Lowering the resistor wouldn't be a cure but just a cover up, if you want to get rid of all the dc you gotta find out where it comes from. I just glanced at the schematic and it seems like nothing else was connected to the output after the cap, so I believe theoretically it could only be leakage. That's why I would try a film cap, afaik they shouldn't have any leakage. I usually have something like 10uF lying around, that should do to see what difference it makes.

Michael

Michael Tibes

Re: the legendary tg12412
« Reply #53 on: November 04, 2012, 09:35:22 AM »
I'm not good at mathematics, but I'm sure the 470uF are on the very safe side not to affect the lowend - with the lowest possible load. Often a lot smaller values are used. 10uF might be ok with a not too high load, that's probably why it mesures ok. If the offset is gone with the film cap it points to leaky caps in my opinion.

Michael

Re: the legendary tg12412
« Reply #54 on: November 05, 2012, 10:05:03 AM »
Thanks for all you help Michael. Really appreciated!  :)

leadbreath

Re: the legendary tg12412
« Reply #55 on: April 16, 2013, 03:47:35 AM »
hey warpie, did you finally finish this project?

f**k marlbro's and weed ill stick to smoking germanium and silicon

Re: the legendary tg12412
« Reply #56 on: April 16, 2013, 05:47:23 AM »
hi leadbreath,

I've put it aside at the moment as I'm very busy with other things.
« Last Edit: October 01, 2015, 06:45:24 AM by warpie »

etheory

Re: the legendary tg12412
« Reply #57 on: April 16, 2013, 07:12:18 PM »
I could be completely wrong here, but here's a hypothesis.
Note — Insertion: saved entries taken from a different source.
(* ===== verification/Service.v ===== *)
(** * Serving requests
    (silent/src/server/protocol/hyper_http/hyper_service.rs,
    silent/src/server/protocol/hyper_http/mod.rs,
    silent/src/server/route_connection.rs)

    What happens between hyper and the routes: the peer's address enters the
    request, the body is limited, the frozen tree answers, errors become
    responses.  The session middleware is an argument; the [upgrade] feature
    is in [Upgrade]. *)

From S2P Require Import Prelude Str Platform Ext State Error PathParam Body Message Next Cookies Addr RouteSeg RouteTree Route.

Set Warnings "-register-all".

Section service.
Context {P : Platform} {T : Ipv6Text} {C : CookieCrate P}.

(** ** protocol/hyper_http *)

(** [get_cookie]; its error only means an empty jar. *)
Definition get_cookie (p : Parts) : SilentResult CookieJar :=
  header_cookies INTERNAL_SERVER_ERROR (p_headers p).

Definition into_internal (p : Parts) (b : ReqBody) : Request :=
  let cookies := default jar_new (ok (get_cookie p)) in
  let request := Request_from_parts p b in
  set_extensions request (ext_insert (extensions request) cookies).

(** What hyper gets: every changed cookie becomes a header of its own, the
    response state is dropped. *)
Definition from_internal (r : Response) : StatusCode * Version * HeaderMap * Extensions * ResBody :=
  let headers := hm_extend hm_empty (r_headers r) in
  let headers :=
    foldl (λ headers cookie,
             if header_value_ok (cookie_encoded cookie)
             then hm_append headers "set-cookie" (cookie_encoded cookie) else headers)
      headers (jar_delta (res_cookies r)) in
  (r_status r, r_version r, headers, ext_extend ext_empty (r_extensions r), r_body r).

Record HyperServiceHandler := mkHyper {
  remote_addr : RemoteAddr;
  routes : Handler;
  max_body_size : option Z;
}.

Definition HyperServiceHandler_new (remote_addr : RemoteAddr) (routes : Handler)
  : HyperServiceHandler := mkHyper remote_addr routes None.

Definition with_limits (remote_addr : RemoteAddr) (routes : Handler) (max_body_size : option Z)
  : HyperServiceHandler := mkHyper remote_addr routes max_body_size.

Definition Hyper_handle (s : HyperServiceHandler) (req : Request) : M World Response :=
  req ← M_lift (set_remote req (remote_addr s));
  r ← routes s req;
  mret (response_or_error r).

Definition Hyper_call (s : HyperServiceHandler) (p : Parts) (b : ReqBody)
  : M World (StatusCode * Version * HeaderMap * Extensions * ResBody) :=
  let body := ReqBody_with_limit b (max_body_size s) in
  let request := into_internal p body in
  response ← Hyper_handle s request;
  mret (from_internal response).

(** ** server/route_connection.rs *)

Definition build_route_tree (session : MiddleWare) (insert_scheduler : Extensions → Extensions)
    (route : Route) : outcome RouteTree :=
  let route := check_session route session in
  let route := check_cookie route CookieMiddleware_handle in
  let route := hook_first route (SchedulerMiddleware_handle insert_scheduler) in
  convert_to_route_tree route.

Record RouteConnectionService := mkRouteConn {
  frozen_tree : RouteTree;
  limit_body : option Z;
}.

Definition RouteConnectionService_new (session : MiddleWare)
    (insert_scheduler : Extensions → Extensions) (max_body : option Z) (route : Route)
  : outcome RouteConnectionService :=
  tree ← build_route_tree session insert_scheduler route;
  mret (mkRouteConn tree max_body).

(** [handle_http_connection], for one request hyper parsed on a connection
    from [peer]; [addr] is where the copy of the path is allocated. *)
Definition handle_http_connection (addr : Z) (s : RouteConnectionService) (peer : SocketAddr)
    (p : Parts) (b : ReqBody)
  : M World (StatusCode * Version * HeaderMap * Extensions * ResBody) :=
  Hyper_call (with_limits (RemoteAddr_from_socket peer) (RouteTree_call addr (frozen_tree s))
    (limit_body s)) p b.

(** ** Code that does not panic *)

Definition runs_ok {A} (m : M World A) : Prop := ∀ w, ∃ a w', m w = (Ret a, w').

Definition safe_handler (h : Handler) : Prop := ∀ req, runs_ok (h req).

(** A middleware is safe if it does not panic when the rest does not. *)
Definition safe_mw (mw : MiddleWare) : Prop :=
  ∀ next, safe_handler next → safe_handler (λ req, mw req next).

Inductive SafeRoute : Route → Prop := SafeRouteI r :
  map_Forall (λ _ h, safe_handler h) (handlers r) → Forall safe_mw (middlewares r) →
  Forall SafeRoute (kids r) → SafeRoute r.

Inductive SafeTree : RouteTree → Prop := SafeTreeI t :
  map_Forall (λ _ h, safe_handler h) (rt_handler t) → Forall safe_mw (node_middlewares t) →
  Forall SafeTree (children t) → SafeTree t.

(** ** Lemmas: nothing panics *)

Lemma runs_ok_ret {A} (a : A) : runs_ok (mret a).
Proof. intros w. by eexists _, _. Qed.

Lemma runs_ok_bind {A B} (m : M World A) (k : A → M World B) :
  runs_ok m → (∀ a, runs_ok (k a)) → runs_ok (m ≫= k).
Proof.
  intros Hm Hk w. destruct (Hm w) as (a & w' & E). destruct (Hk a w') as (b & w'' & E').
  exists b, w''. cbv [mbind M_bind]. by rewrite E.
Qed.

Lemma runs_ok_try {A B E} (m : M World (result A E)) (k : A → M World (result B E)) :
  runs_ok m → (∀ a, runs_ok (k a)) → runs_ok (M_try m k).
Proof. intros Hm Hk. apply runs_ok_bind; [done|]. intros [a|e]; [apply Hk|apply runs_ok_ret]. Qed.

Lemma safe_onion mws h : Forall safe_mw mws → safe_handler h → safe_handler (onion mws h).
Proof.
  intros Hm Hh. induction Hm as [|mw mws Hmw Hm IH]; [done|]. cbn. by apply Hmw.
Qed.

Lemma safe_handler_map hs :
  map_Forall (λ _ h, safe_handler h) hs → safe_handler (HandlerMap_call hs).
Proof.
  intros Hh req. unfold HandlerMap_call. destruct (hs !! method req) as [h|] eqn:E.
  { apply runs_ok_try; [by eapply Hh|]. intros r. apply runs_ok_ret. }
  destruct (if bool_decide _ then _ else None) as [h|] eqn:E'; [|apply runs_ok_ret].
  apply runs_ok_try; [|intros r; apply runs_ok_ret].
  case_bool_decide; [|done]. by eapply Hh.
Qed.

Lemma safe_here t s :
  map_Forall (λ _ h, safe_handler h) (rt_handler t) → safe_handler (call_here t s).
Proof.
  intros Hh req. unfold call_here, call_handler.
  repeat case_match; try apply runs_ok_ret; by apply safe_handler_map.
Qed.

Lemma safe_trail full t s trail :
  SafeTree t → Consumes t s trail → safe_handler (run_trail full t s trail).
Proof.
  intros Ht Hc. induction Hc as [t s Hs|t s c r trail Hin Hr Hc IH]; cbn.
  { destruct Ht. by apply safe_here. }
  assert (SafeTree c) as Hsc.
  { destruct Ht as [t _ _ Hk]. rewrite Forall_forall in Hk. by apply Hk. }
  intros req. rewrite Hr. cbn. apply (safe_onion _ _); [by destruct Hsc|]. by apply IH.
Qed.

Lemma scheduler_safe ins : safe_mw (SchedulerMiddleware_handle ins).
Proof. intros next Hn req. apply Hn. Qed.

Lemma cookie_safe : safe_mw CookieMiddleware_handle.
Proof.
  intros next Hn req. unfold CookieMiddleware_handle.
  destruct (header_cookies _ _); [|apply runs_ok_ret].
  apply runs_ok_try; [apply Hn|]. intros r. apply runs_ok_ret.
Qed.

Lemma converts_safe r : SafeRoute r → ∀ t, Converts r t → SafeTree t.
Proof.
  induction r as [r IH] using Route_kids_ind. intros Hs t Hc.
  destruct Hs as [r Hh Hm Hk]. destruct Hc as [r t _ H2 _ H4 _ Hkids].
  constructor; [by rewrite H2|by rewrite H4|].
  apply Forall_lookup_2. intros i c Hi.
  destruct (Forall2_lookup_r _ _ _ _ _ Hkids Hi) as (rc & Hrc & Hcc).
  rewrite Forall_lookup in IH, Hk. by eapply IH; eauto.
Qed.

Lemma safe_below full t s : SafeTree t → safe_handler (run_trail full t s (trail_below t s)).
Proof.
  intros Ht. destruct (dfs t s) as [trail|] eqn:E.
  - rewrite <-(dfs_trail_below t s trail) by done. apply safe_trail; [done|]. by apply dfs_sound.
  - rewrite dfs_unfold in E. unfold trail_below.
    destruct (first_trail _ _ _); [done|]. cbn. destruct Ht. by apply safe_here.
Qed.

Lemma safe_tree_call {L : PlatformLaws P} addr t req :
  tree_ok t → SafeTree t → utf8 (uri_path (uri req)) = true → runs_ok (RouteTree_call addr t req).
Proof.
  intros Hok Ht Hu. rewrite RouteTree_call_eq by done.
  destruct (node_remain t _) as [s|]; [|apply runs_ok_ret].
  apply (safe_onion _ _); [by destruct Ht|]. by apply safe_below.
Qed.

(** What the service adds in front of the hooked middlewares. *)
Lemma build_route_tree_route sess ins r :
  build_route_tree sess ins r =
  convert_to_route_tree (set_middlewares r
    (SchedulerMiddleware_handle ins :: CookieMiddleware_handle :: (if session_set r then [] else [sess]) ++ middlewares r)%list).
Proof. by destruct r as [? ? ? ? ? ? ? []]. Qed.

Lemma SafeRoute_middlewares r l :
  SafeRoute r → Forall safe_mw l → SafeRoute (set_middlewares r (l ++ middlewares r)%list).
Proof. intros [r' Hh Hm Hk] Hl. constructor; cbn; [done|by apply Forall_app|done]. Qed.

Lemma route_ok_middlewares r l : route_ok r → route_ok (set_middlewares r l).
Proof. by apply route_ok_update. Qed.

(** ** Properties *)

Context {L : PlatformLaws P} {TL : Ipv6Laws T}.

(** Building a service from any routes succeeds, and its tree does not panic
    when its handlers and middlewares do not. *)
Lemma built_service `{!PlatformLaws P} sess ins max_body route addr :
  Built route → SafeRoute route → safe_mw sess →
  ∃ svc, RouteConnectionService_new sess ins max_body route = Ret svc ∧
    limit_body svc = max_body ∧
    ∀ req, utf8 (uri_path (uri req)) = true → runs_ok (RouteTree_call addr (frozen_tree svc) req).
Proof.
  intros Hb Hs H1. unfold RouteConnectionService_new.
  rewrite build_route_tree_route.
  set (l := (SchedulerMiddleware_handle ins :: CookieMiddleware_handle ::
    (if session_set route then [] else [sess]))%list).
  change (SchedulerMiddleware_handle ins :: CookieMiddleware_handle :: _)%list
    with (l ++ middlewares route)%list.
  assert (Forall safe_mw l) as Hl.
  { unfold l. repeat (constructor; [apply scheduler_safe || apply cookie_safe|]).
    destruct (session_set route); by repeat constructor. }
  destruct (convert_ok (set_middlewares route (l ++ middlewares route)%list))
    as (t & -> & Hok & _ & Hc); [apply route_ok_middlewares; by apply Built_ok|].
  eexists. split; [done|]. split; [done|]. intros req Hu. apply safe_tree_call; [done| |done].
  eapply converts_safe; [|done]. by apply SafeRoute_middlewares.
Qed.

(** C6: A service built from any routes answers: if no handler and no
    middleware panics, then whatever the request, its headers, its path and
    its body, from any network peer or a Unix peer whose path is visible ASCII
    ([peer_ok]), building the service and answering the request do not panic,
    and there is always a response. *)
Theorem service_total sess ins max_body route peer addr p b :
  Built route → SafeRoute route → safe_mw sess →
  peer_ok (RemoteAddr_from_socket peer) → utf8 (uri_path (p_uri p)) = true →
  ∃ svc, RouteConnectionService_new sess ins max_body route = Ret svc ∧
    runs_ok (handle_http_connection addr svc peer p b).
Proof.
  intros Hb Hs H1 Hp Hu.
  destruct (built_service sess ins max_body route addr Hb Hs H1) as (svc & Hsvc & Hm & Hrun).
  exists svc. split; [done|]. unfold handle_http_connection, Hyper_call, Hyper_handle.
  destruct (set_remote_total (into_internal p (ReqBody_with_limit b (limit_body svc))) _ Hp) as [h Hh].
  cbn [remote_addr with_limits max_body_size limit_body routes frozen_tree].
  rewrite Hh, M_lift_ret. repeat (apply runs_ok_bind; [|intros r; apply runs_ok_ret]).
  by apply Hrun.
Qed.
End service.

(** ** Witnesses *)

Section examples.
Let hello : Handler (P := Demo) := λ _, mret (Ok (text "hello")).
#[local] Existing Instance NoCookies.
Let pass : MiddleWare (P := Demo) := λ req next, next req.
Let peer := Tcp (T := LoopbackText) (V4 (10, 0, 0, 7)%Z 443).
Let get (path : string) : Parts (P := Demo) :=
  mkParts GET (mkUri path None) HTTP_11 hm_empty ext_empty.

Lemma hello_safe : safe_handler hello.
Proof. intros req w. by eexists _, _. Qed.

Lemma pass_safe : safe_mw pass.
Proof. intros next Hn req. apply Hn. Qed.

Lemma service_total_witness :
  let route := insert_handler (P := Demo) (Route_new "<id:i64>") GET hello in
  ∃ svc, RouteConnectionService_new pass (λ e, e) (Some 4%Z) route = Ret svc ∧
    runs_ok (handle_http_connection 1 svc peer (get "/nowhere") ReqEmpty).
Proof.
  intros route. refine (service_total (P := Demo) (T := LoopbackText) pass (λ e, e) (Some 4%Z) route
    peer 1 (get "/nowhere") ReqEmpty _ _ pass_safe _ _).
  - apply Built_insert_handler, Built_new. reflexivity.
  - constructor; [|constructor|constructor].
    intros k h. cbn. intros [[_ <-]|[_ Hk]]%lookup_insert_Some; [exact hello_safe|].
    discriminate.
  - reflexivity.
  - reflexivity.
Defined.
End examples.
(* ===== verification/Served.v ===== *)
(** * From a route pattern to its handler

    The composition of the builder ([Route]), the conversion, the tree's
    dispatch ([RouteTree]), the captures ([RouteSeg]) and the service
    ([Service]): a handler registered under a pattern of plain and parameter
    segments gets the requests that match it, with its parameters bound. *)

From S2P Require Import Prelude Str Platform Ext State Error PathParam Body Message Next Cookies Addr RouteSeg RouteTree Route Service.

Section served.
Context {P : Platform} {T : Ipv6Text} {C : CookieCrate P}.

(** ** Patterns and the paths that match them *)

(** A non-empty segment. *)
Definition simple_segment (s : string) : bool :=
  negb (bool_decide (s = "")) && negb (str_contains_char "/" s).
(** A segment that is not a parameter either. *)
Definition plain_segment (s : string) : bool :=
  simple_segment s && negb (starts_with_char "<" s && ends_with_char ">" s).

Definition path_of (segs : list string) : string := String.concat "/" segs.

(** A segment of a pattern, what it parses to, and the segment of the
    request's path in its place. *)
Record Piece := mkPiece { pat : string; kind : SpecialSeg; val : string }.

Definition piece_ok (p : Piece) : Prop :=
  simple_segment (pat p) = true ∧ simple_segment (val p) = true ∧
  parse_special_seg (pat p) = Ret (kind p) ∧
  match kind p with
  | SegStatic v => v = val p
  | SegRoot | SegFullPath _ => False
  | k => seg_accepts k (val p) = true
  end.

Definition plain_piece (s : string) : Piece := mkPiece s (SegStatic s) s.

(** The parameters a handler is to find, by what the texts say. *)
Definition params_of (ps : list Piece) : list (string * PathParam) :=
  omap (λ p, seg_param (kind p) (val p)) ps.

(** Parameters as the dispatch binds them, from the root down. *)
Definition set_params (l : list (string * PathParam)) (req : Request) : Request :=
  foldl (λ r kp, set_path_params r kp.1 kp.2) req l.
Definition reads (kp kv : string * PathParam) : Prop := kp.1 = kv.1 ∧ to_owned kp.2 = Ret kv.2.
Film caps that I am aware of are non-polarized, but electros (at least most of the ones I've come across recently) are polarized.

So, I noticed recently in one of my projects that if you insert an AC coupling cap in an audio path backwards, such that the difference in voltage across it is opposite to it's polarity, then it maintains a DC offset.

However, simply reversing the cap, fixes this completely. The dc offset falls to 0 with a time constant relative to RC (where R is the load impedance and C is the capacitor value itself).

Is it simply possible that the schematic you are using has the polarity of the AC output cap wrong?

This is conjecture, but I have seen the same symptoms before in different circuits.

thomasdf

Re: the legendary tg12412
« Reply #58 on: October 11, 2013, 11:32:09 AM »
Hi folks

This site given on the first page : http://www.tgmixers.co.uk/Frames/frameset.html appears to be dead.
Anyonce had the chance to gather informations from there (schematics etc) ?

Best,

Thomas

Re: the legendary tg12412
« Reply #59 on: October 13, 2013, 02:03:32 PM »
That's Brian Gibson's site. Hope he's ok, I know he had some personal troubles recently.  :(  As far as I can remember there were never any TG schems on the page.